* **ABOUT THIS TASK**: I would like you to transcribe all of the data exactly.

* **Saved entries**:
* * * * *

(** With a sound table a key press has at most one action, so the order of the
    registry never decides: the press runs the action whose binding it matches, if
    that action is global and enabled, and nothing otherwise. *)
Theorem key_press_unambiguous bindings resolve event focus request :
  table_sound bindings → (∀ action, action ∈ shortcutActions → sa_id action ∈ bindings.*1) →
  handleKeyDown bindings resolve event focus = Some request ↔
  ∃ action, action ∈ shortcutActions ∧ sa_dispatch action = DispatchGlobal ∧
    keyboardEventMatchesShortcut event (resolveShortcutBinding bindings action) = true ∧
    request = shortcut_request focus action ∧ as_enabled (resolve request) = true.
Proof.
  intros Hsound Hfull. unfold handleKeyDown. split.
  - intros ([action b] & Hf & ->)%fmap_Some. apply js_find_Some in Hf as [Hin (_ & Hm & He)].
    apply list_elem_of_fmap in Hin as (a & [= -> ->] & [Hd Ha]%list_elem_of_filter). cbn in *.
    exists a. by split_and!.
  - intros (action & Ha & Hd & Hm & -> & He).
    assert ((action, resolveShortcutBinding bindings action) ∈ resolveGlobalShortcutBindings bindings) as Hin.
    { apply (list_elem_of_fmap_2 (λ a, (a, resolveShortcutBinding bindings a))).
      by apply list_elem_of_filter. }
    destruct (js_find_is_Some (λ item : ShortcutAction * option string, truthy item.2 = true ∧
      keyboardEventMatchesShortcut event item.2 = true ∧ as_enabled (resolve (shortcut_request focus item.1)) = true)
      _ _ Hin) as [[a b] Hf]; [by split_and!; [eapply matches_normal|..]|].
    rewrite Hf. cbn.
    do 2 f_equal. apply js_find_Some in Hf as [Hina (_ & Hm' & _)].
    apply list_elem_of_fmap in Hina as (a' & [= -> ->] & [_ Ha']%list_elem_of_filter). cbn in Hm'.
    apply matches_normal in Hm as [_ Hm], Hm' as [_ Hm'].
    assert (∀ a, a ∈ shortcutActions → jsmap_get (sa_id a) bindings = Some (resolveShortcutBinding bindings a)) as Hget.
    { intros x Hx. unfold resolveShortcutBinding. specialize (Hfull x Hx).
      apply jsmap_get_is_Some in Hfull as [v Hv]. by rewrite Hv. }
    apply (NoDup_fmap_inj_elem sa_id shortcutActions); [apply action_ids_NoDup|done..|].
    eapply (sound_binding_owner bindings); [done|by apply list_elem_of_fmap_2|by apply list_elem_of_fmap_2|by apply Hget|by apply Hget|exact Hm'|exact Hm].
Qed.

Lemma key_press_unambiguous_witness :
  let resolve r := resolveWorkspaceAction r action_demo defaultShortcutBindings in
  handleKeyDown defaultShortcutBindings resolve (mkKeyEvent false true "o" false true) (mkFocus FocusTerminal None) =
    Some (mkActionRequest "connection.quickOpen" None (Some SourceShortcut) (Some (mkFocus FocusTerminal None))).
Proof.
  cbv zeta. apply key_press_unambiguous; [exact default_table_sound| |].
  - intros action Ha. unfold defaultShortcutBindings. rewrite table_of_eq.
    change ((table_of sa_defaultBinding).*1) with action_ids. by apply list_elem_of_fmap_2.
  - eexists. split; [left|]. split_and!; [done|by vm_compute|done|by vm_compute].
Defined.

* * * * *

* **RESPONSE**:
(** With a sound table a key press has at most one action, so the order of the
    registry never decides: the press runs the action whose binding it matches, if
    that action is global and enabled, and nothing otherwise. *)
Theorem key_press_unambiguous bindings resolve event focus request :
  table_sound bindings → (∀ action, action ∈ shortcutActions → sa_id action ∈ bindings.*1) →
  handleKeyDown bindings resolve event focus = Some request ↔
  ∃ action, action ∈ shortcutActions ∧ sa_dispatch action = DispatchGlobal ∧
    keyboardEventMatchesShortcut event (resolveShortcutBinding bindings action) = true ∧
    request = shortcut_request focus action ∧ as_enabled (resolve request) = true.
Proof.
  intros Hsound Hfull. unfold handleKeyDown. split.
  - intros ([action b] & Hf & ->)%fmap_Some. apply js_find_Some in Hf as [Hin (_ & Hm & He)].
    apply list_elem_of_fmap in Hin as (a & [= -> ->] & [Hd Ha]%list_elem_of_filter). cbn in *.
    exists a. by split_and!.
  - intros (action & Ha & Hd & Hm & -> & He).
    assert ((action, resolveShortcutBinding bindings action) ∈ resolveGlobalShortcutBindings bindings) as Hin.
    { apply (list_elem_of_fmap_2 (λ a, (a, resolveShortcutBinding bindings a))).
      by apply list_elem_of_filter. }
    destruct (js_find_is_Some (λ item : ShortcutAction * option string, truthy item.2 = true ∧
      keyboardEventMatchesShortcut event item.2 = true ∧ as_enabled (resolve (shortcut_request focus item.1)) = true)
      _ _ Hin) as [[a b] Hf]; [by split_and!; [eapply matches_normal|..]|].
    rewrite Hf. cbn.
    do 2 f_equal. apply js_find_Some in Hf as [Hina (_ & Hm' & _)].
    apply list_elem_of_fmap in Hina as (a' & [= -> ->] & [_ Ha']%list_elem_of_filter). cbn in Hm'.
    apply matches_normal in Hm as [_ Hm], Hm' as [_ Hm'].
    assert (∀ a, a ∈ shortcutActions → jsmap_get (sa_id a) bindings = Some (resolveShortcutBinding bindings a)) as Hget.
    { intros x Hx. unfold resolveShortcutBinding. specialize (Hfull x Hx).
      apply jsmap_get_is_Some in Hfull as [v Hv]. by rewrite Hv. }
    apply (NoDup_fmap_inj_elem sa_id shortcutActions); [apply action_ids_NoDup|done..|].
    eapply (sound_binding_owner bindings); [done|by apply list_elem_of_fmap_2|by apply list_elem_of_fmap_2|by apply Hget|by apply Hget|exact Hm'|exact Hm].
Qed.

Lemma key_press_unambiguous_witness :
  let resolve r := resolveWorkspaceAction r action_demo defaultShortcutBindings in
  handleKeyDown defaultShortcutBindings resolve (mkKeyEvent false true "o" false true) (mkFocus FocusTerminal None) =
    Some (mkActionRequest "connection.quickOpen" None (Some SourceShortcut) (Some (mkFocus FocusTerminal None))).
Proof.
  cbv zeta. apply key_press_unambiguous; [exact default_table_sound| |].
  - intros action Ha. unfold defaultShortcutBindings. rewrite table_of_eq.
    change ((table_of sa_defaultBinding).*1) with action_ids. by apply list_elem_of_fmap_2.
  - eexists. split; [left|]. split_and!; [done|by vm_compute|done|by vm_compute].
Defined.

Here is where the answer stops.